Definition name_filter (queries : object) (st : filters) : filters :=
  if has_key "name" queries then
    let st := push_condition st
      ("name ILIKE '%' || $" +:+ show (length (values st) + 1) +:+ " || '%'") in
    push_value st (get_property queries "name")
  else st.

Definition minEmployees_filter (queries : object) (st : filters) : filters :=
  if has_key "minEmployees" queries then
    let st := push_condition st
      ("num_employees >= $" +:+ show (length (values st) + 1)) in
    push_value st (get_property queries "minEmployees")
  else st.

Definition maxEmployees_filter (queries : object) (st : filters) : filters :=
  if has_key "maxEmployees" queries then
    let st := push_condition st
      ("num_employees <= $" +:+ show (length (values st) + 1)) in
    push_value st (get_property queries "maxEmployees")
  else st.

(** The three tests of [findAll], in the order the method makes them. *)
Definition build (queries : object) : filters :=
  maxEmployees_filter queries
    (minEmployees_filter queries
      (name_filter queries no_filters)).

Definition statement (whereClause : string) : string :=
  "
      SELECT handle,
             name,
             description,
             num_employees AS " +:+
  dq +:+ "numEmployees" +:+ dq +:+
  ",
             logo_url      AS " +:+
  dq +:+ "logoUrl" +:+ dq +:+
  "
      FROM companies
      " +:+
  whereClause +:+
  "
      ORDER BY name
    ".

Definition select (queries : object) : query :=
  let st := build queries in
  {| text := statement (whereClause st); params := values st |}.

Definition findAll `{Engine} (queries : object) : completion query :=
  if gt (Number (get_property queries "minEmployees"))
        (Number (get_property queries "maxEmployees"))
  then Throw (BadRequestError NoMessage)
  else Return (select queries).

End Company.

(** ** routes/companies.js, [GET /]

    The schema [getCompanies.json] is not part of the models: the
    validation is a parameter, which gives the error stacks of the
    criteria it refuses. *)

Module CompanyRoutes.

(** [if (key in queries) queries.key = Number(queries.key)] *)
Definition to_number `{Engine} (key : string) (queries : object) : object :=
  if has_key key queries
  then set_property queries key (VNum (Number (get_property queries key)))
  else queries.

◆ Task brief
All that is wanted is a faithful reproduction of the line above with "(name_filter queries no_filters)).", the line with "The schema [getCompanies.json]", and every line in between.

◆ Answer box
      (name_filter queries no_filters)).

Definition statement (whereClause : string) : string :=
  "
      SELECT handle,
             name,
             description,
             num_employees AS " +:+
  dq +:+ "numEmployees" +:+ dq +:+
  ",
             logo_url      AS " +:+
  dq +:+ "logoUrl" +:+ dq +:+
  "
      FROM companies
      " +:+
  whereClause +:+
  "
      ORDER BY name
    ".

Definition select (queries : object) : query :=
  let st := build queries in
  {| text := statement (whereClause st); params := values st |}.

Definition findAll `{Engine} (queries : object) : completion query :=
  if gt (Number (get_property queries "minEmployees"))
        (Number (get_property queries "maxEmployees"))
  then Throw (BadRequestError NoMessage)
  else Return (select queries).

End Company.

(** ** routes/companies.js, [GET /]

    The schema [getCompanies.json] is not part of the models: the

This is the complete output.